Untuk sarapan malam di hari ini, aku memilih untuk memasak kaleng sardine-ku yang telah kubeli di hypermart dulu. Itu jauh lebih praktis dan hemat dalam segi waktu dan biaya. Lagi pula Jojo juga menyukai masakan itu.

"Jojo, kalau makan ditaroh dulu lah handphonenya." Kataku saat duduk di meja makan, dan Jojo masih tidak mendengarkan perintahku.

Akhir-akhir ini sikapnya memang sangat berbeda dari yang dulu, dia malah cenderung mirip seperti Nino. Dan lagi-lagi aku menggertaknya di saat itu juga

"Jojo! plis dehh, stop main hp-nya, entar lagi." Kataku dengan suara yang agak kencang. Kemudian Jojo mengernyit dan meletakkan Hp-nya itu di meja.

"Duh kak, padahal aku lagi download Tiktok di playstore bentar aja kok." Katanya, lantas aku terkejut mendengar kata Tiktok di mulutnya.

"Apa Jo? barusan kamu kecanduan game, sekarang mau beralih ke Tiktok?" kataku sambil mengernyit.

"Kamu sama sekali gak berpikir untuk gunain Hp-mu buat belajar ya?" imbuhku.

"Aduhh, udah lah kak, lagian besok sekolahku itu libur sampai dua minggu." Kata Jojo, dan diriku sejenak mengernyit mendengar perkataannya itu.

"Apa? Libur 2 minggu? Apa sekarang udah kenaikan kelas?" tanyaku.

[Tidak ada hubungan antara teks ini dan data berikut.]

(** * Unstack PR monitor: a shallow embedding of the scripts and their properties

    The development follows the scripts of the pipeline:
    - [test-runner.js]       (module [TestRunner]),
    - [pr-monitor.js]        (module [PRMonitor]),
    - [refactor-analyzer.js] (module [RefactorAnalyzer]),
    - [monitor-daemon.js]    (module [MonitorDaemon]),
    - [setup.js]             (module [SetupManager]),
    over a common model of JavaScript strings ([Js]) and of the host the
    scripts run on ([Host]: git working tree, external tools, remote API,
    clock and checkpoint file).  Definitions come first, properties after. *)

From Stdlib Require Import ZArith List String Ascii Bool Lia DecimalString DecimalNat.
From stdpp Require Import base gmap strings list.

(** ** JavaScript strings

    A JS string is a sequence of UTF-16 code units.  Source text is modelled
    by [string] with one [ascii] per code unit, that is, text within Latin-1;
    [String.length] is then JS [.length].  Literals of the scripts that hold
    emoji are written as they stand in the scripts; no length is taken of
    them. *)
Module Js.

(** The line feed ["\n"] and the double quote. *)
Definition nl : string := String (ascii_of_nat 10) EmptyString.
Definition dq : string := String (ascii_of_nat 34) EmptyString.

(** A number inside a template literal: its decimal digits. *)
Definition string_of_nat (n : nat) : string :=
  NilEmpty.string_of_uint (Nat.to_uint n).

(** [s.includes(sub)]. *)
Fixpoint includes (sub s : string) : bool :=
  String.prefix sub s ||
  match s with
  | EmptyString => false
  | String _ s' => includes sub s'
  end.

(** White space and line terminators of ECMAScript below U+0100:
    TAB, LF, VT, FF, CR, SP and NBSP. *)
Definition is_space (c : ascii) : bool :=
  let n := nat_of_ascii c in
  ((9 <=? n) && (n <=? 13)) || (n =? 32) || (n =? 160).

Kemudian seketika itu tante Anik datang untuk sekedar lewat memasak telur di dapur ini.

"Iya Mel, apa yang dikatakan Jojo itu benar, di berita tadi disiarkan kalau semua anak sekolah serentak diliburkan selama dua minggu, yaahh biasa lah, lagi-lagi karena Korona." Kata tante Anik, dan diriku langsung menatap Jojo.

"Beneran Jo? kalau sekolahmu lockdown?" tanyaku untuk memastikannya.

"Iya kakak-ku sayangg." Katanya, namun dalam benakku berkata, kalau sebenarnya hal itu ada sisi positifnya juga. Sebab dua minggu itu bukan waktu yang sebentar. Aku bisa membayangkan atas bentuk penghematan uang dari saku Jojo yang telah kuberikan padanya di tiap hari. Jika kalau dia libur selama dua minggu, itu artinya uangku akan tetap utuh dan hal itu bisa kugunakan untuk membeli kebutuhan pokok untuk tambahan bulan depan.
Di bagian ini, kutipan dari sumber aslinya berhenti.